(Data excerpts)
(** [sendMessage]; the [fetchMessages] it starts after a sent message is
    not awaited: its request is issued, its answer comes later. *)
Definition sendMessage {A} (apiCall : request → outcome A) (st : state)
    : state * list request :=
  match selectedMemory st with
  | Some mem =>
      if not_string (trim (newMessage st)) then (st, [])
      else
        let req := Request (js "/chat/send") (js "POST")
                     [(js "memory_id", id mem);
                      (js "message", newMessage st)] in
        match apiCall req with
        | Resolved _ =>
            (State (memories st) (selectedMemory st) (records st)
               (messages st) [] (newMemoryTitle st) (newRecord st)
               (showNewMemory st) (showNewRecord st) [] false,
             [req; fetchMessages_request (id mem)])
        | Rejected msg =>
            (State (memories st) (selectedMemory st) (records st)
               (messages st) (newMessage st) (newMemoryTitle st)
               (newRecord st) (showNewMemory st) (showNewRecord st)
               (js "Failed to send message: " ++ msg) false,
             [req])
        end
  | None => (st, [])
  end.

End page.
End Chat.

(** * Properties *)

(** ** The statement monad *)

Lemma bind_Ok {A B} (f : A → result B) (m : result A) (b : B) :
  m ≫= f = Ok b → ∃ a, m = Ok a ∧ f a = Ok b.
Proof. destruct m as [a|err]; simpl; [eauto | discriminate]. Qed.

Lemma fmap_Ok {A B} (f : A → B) (m : result A) (b : B) :
  f <$> m = Ok b → ∃ a, m = Ok a ∧ b = f a.
Proof. destruct m as [a|err]; simpl; [|discriminate]. intros [= <-]. eauto. Qed.

Lemma require_Ok (b : bool) (err : sql_error) (u : unit) :
  require b err = Ok u → b = true.
Proof. by destruct b. Qed.

Lemma not_null_Ok {A} (v : option A) (a : A) : not_null v = Ok a → v = Some a.
Proof. destruct v; simpl; congruence. Qed.

(** Takes an accepted statement apart into the checks it passed. *)
Ltac accepted :=
  repeat match goal with
  | H : _ ≫= _ = Ok _ |- _ =>
      let a := fresh "x" in
      let Ha := fresh "Hx" in
      apply bind_Ok in H as (a & Ha & H)
  | H : require _ _ = Ok _ |- _ => apply require_Ok in H
  | H : not_null _ = Ok _ |- _ => apply not_null_Ok in H
  | H : Ok _ = Ok _ |- _ => injection H as H
  | x : (_ * _)%type |- _ => destruct x
  | H : bool_decide _ = true |- _ => apply bool_decide_eq_true in H
  end.

(** ** The policies *)

Lemma auth_uid_is_true caller u : auth_uid_is caller u = true ↔ caller = Some u.
Proof.
  destruct caller as [c|]; simpl; [|done].
  rewrite bool_decide_eq_true. naive_solver.
Qed.

Lemma auth_uid_is_True caller u : auth_uid_is caller u ↔ caller = Some u.
Proof. by rewrite Is_true_true, auth_uid_is_true. Qed.

Lemma exists_own_memory_true caller db id :
  exists_own_memory caller db id = true
  ↔ ∃ m, m ∈ memories db ∧ m_id m = id ∧ caller = Some (m_user_id m).
Proof.
  unfold exists_own_memory, memories_select_own.
  rewrite bool_decide_eq_true, Exists_exists. split.
  - intros (m & Hin & <- & Hu). apply list_elem_of_filter in Hin as [_ Hin].
    apply auth_uid_is_True in Hu. eauto.
  - intros (m & Hin & <- & Hu). exists m.
    rewrite list_elem_of_filter, !auth_uid_is_True. eauto.
Qed.

Lemma by_owner_true caller db u id :
  by_owner caller db u id = true
  ↔ caller = Some u
    ∧ ∃ m, m ∈ memories db ∧ m_id m = id ∧ m_user_id m = u.
Proof.
  unfold by_owner.
  rewrite andb_true_iff, auth_uid_is_true, exists_own_memory_true.
  split.
  - intros (-> & m & ? & ? & [= ?]). eauto 6.
  - intros (-> & m & ? & ? & <-). eauto 6.
Qed.

Lemma by_owner_values_true caller db ou oid :
  by_owner_values caller db ou oid = true
  ↔ ∃ u id, ou = Some u ∧ oid = Some id ∧ by_owner caller db u id = true.
Proof.
  destruct ou as [u|], oid as [id|]; simpl;
    (split; [intros H; try discriminate; eauto 6
            | intros (? & ? & ? & ? & ?); congruence]).
Qed.

(** ** Filters *)

Section filters.
Context {A : Type}.
Implicit Types (P Q : A → Prop) (l : list A).

Lemma filter_agree P Q `{!∀ x, Decision (P x), !∀ x, Decision (Q x)} l :
  (∀ x, x ∈ l → P x ↔ Q x) → filter P l = filter Q l.
Proof.
  induction l as [|x l IH]; intros Hl; [done|].
  rewrite !filter_cons, IH by (intros; apply Hl; by right).
  assert (P x ↔ Q x) by (apply Hl; by left).
  repeat case_decide; tauto.
Qed.

Lemma filter_all P `{!∀ x, Decision (P x)} l :
  (∀ x, x ∈ l → P x) → filter P l = l.
Proof.
  induction l as [|x l IH]; intros Hl; [done|].
  rewrite filter_cons_True by (apply Hl; by left).
  f_equal. apply IH. intros; apply Hl; by right.
Qed.

Lemma filter_none P `{!∀ x, Decision (P x)} l :
  (∀ x, x ∈ l → ¬ P x) → filter P l = [].
Proof.
  induction l as [|x l IH]; intros Hl; [done|].
  rewrite filter_cons_False by (apply Hl; by left).
  apply IH. intros; apply Hl; by right.
Qed.

End filters.

(** ** Tables whose key is unique *)

Section keyed.
Context {A : Type} (key : A → uuid).
Implicit Types l k : list A.

Lemma key_inj l x y :
  NoDup (key <$> l) → x ∈ l → y ∈ l → key x = key y → x = y.
Proof.
  induction l as [|z l IH]; simpl; [by intros _ ?%elem_of_nil|].
  rewrite NoDup_cons, !elem_of_cons, list_elem_of_fmap.
  intros [Hz Hl] [->|Hx] [->|Hy] Heq; eauto; exfalso; apply Hz; eauto.
Qed.

Lemma key_NoDup_filter (P : A → Prop) `{∀ x, Decision (P x)} l :
  NoDup (key <$> l) → NoDup (key <$> filter P l).
Proof.
  induction l as [|x l IH]; simpl; [done|].
  rewrite NoDup_cons, filter_cons. intros [Hx Hl].
  destruct (decide (P x)); simpl; [|by auto].
  rewrite NoDup_cons. split; [|by auto].
  rewrite list_elem_of_fmap in *. intros (y & Hy & Hin).
  apply list_elem_of_filter in Hin as [_ Hin]. eauto.
Qed.

(** Removing the rows whose key is that of a row of the suffix leaves
    the prefix. *)
End keyed.

(** ** The retention trigger *)

(** The trigger function returns on no input. *)
Lemma prune_chat_messages_raises e caller NEW db :
  prune_chat_messages e caller NEW db
  = Error (if prune_aborted e then statement_aborted else ambiguous_column).
Proof. unfold prune_chat_messages. by destruct (prune_aborted e). Qed.

(** ** Inserting a chat message *)


(** An INSERT fails where its row fails, and in the trigger where the row
    has passed. *)
Lemma insert_chat_message_outcome e caller v db :
  insert_chat_message e caller v db
  = match insert_chat_row e caller v db with
    | Ok _ =>
        Error (if prune_aborted e then statement_aborted else ambiguous_column)
    | Error err => Error err
    end.
Proof.
  unfold insert_chat_message, trg_prune_chat_messages.
  destruct (insert_chat_row e caller v db) as [[db1 row]|err]; [|done].
  simpl. by rewrite prune_chat_messages_raises.
Qed.

Lemma insert_chat_message_not_Ok e caller v db db' row :
  insert_chat_message e caller v db ≠ Ok (db', row).
Proof.
  rewrite insert_chat_message_outcome.
  by destruct (insert_chat_row e caller v db).
Qed.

Exercise goal
Starting at the line above that holds "None => (st, [])" and ending at the line that holds "- intros (m & Hin & <- & Hu). apply", transcribe each line exactly and include no other lines.

Final answer
  | None => (st, [])
  end.

End page.
End Chat.

(** * Properties *)

(** ** The statement monad *)

Lemma bind_Ok {A B} (f : A → result B) (m : result A) (b : B) :
  m ≫= f = Ok b → ∃ a, m = Ok a ∧ f a = Ok b.
Proof. destruct m as [a|err]; simpl; [eauto | discriminate]. Qed.

Lemma fmap_Ok {A B} (f : A → B) (m : result A) (b : B) :
  f <$> m = Ok b → ∃ a, m = Ok a ∧ b = f a.
Proof. destruct m as [a|err]; simpl; [|discriminate]. intros [= <-]. eauto. Qed.

Lemma require_Ok (b : bool) (err : sql_error) (u : unit) :
  require b err = Ok u → b = true.
Proof. by destruct b. Qed.

Lemma not_null_Ok {A} (v : option A) (a : A) : not_null v = Ok a → v = Some a.
Proof. destruct v; simpl; congruence. Qed.

(** Takes an accepted statement apart into the checks it passed. *)
Ltac accepted :=
  repeat match goal with
  | H : _ ≫= _ = Ok _ |- _ =>
      let a := fresh "x" in
      let Ha := fresh "Hx" in
      apply bind_Ok in H as (a & Ha & H)
  | H : require _ _ = Ok _ |- _ => apply require_Ok in H
  | H : not_null _ = Ok _ |- _ => apply not_null_Ok in H
  | H : Ok _ = Ok _ |- _ => injection H as H
  | x : (_ * _)%type |- _ => destruct x
  | H : bool_decide _ = true |- _ => apply bool_decide_eq_true in H
  end.

(** ** The policies *)

Lemma auth_uid_is_true caller u : auth_uid_is caller u = true ↔ caller = Some u.
Proof.
  destruct caller as [c|]; simpl; [|done].
  rewrite bool_decide_eq_true. naive_solver.
Qed.

Lemma auth_uid_is_True caller u : auth_uid_is caller u ↔ caller = Some u.
Proof. by rewrite Is_true_true, auth_uid_is_true. Qed.

Lemma exists_own_memory_true caller db id :
  exists_own_memory caller db id = true
  ↔ ∃ m, m ∈ memories db ∧ m_id m = id ∧ caller = Some (m_user_id m).
Proof.
  unfold exists_own_memory, memories_select_own.
  rewrite bool_decide_eq_true, Exists_exists. split.
  - intros (m & Hin & <- & Hu). apply list_elem_of_filter in Hin as [_ Hin].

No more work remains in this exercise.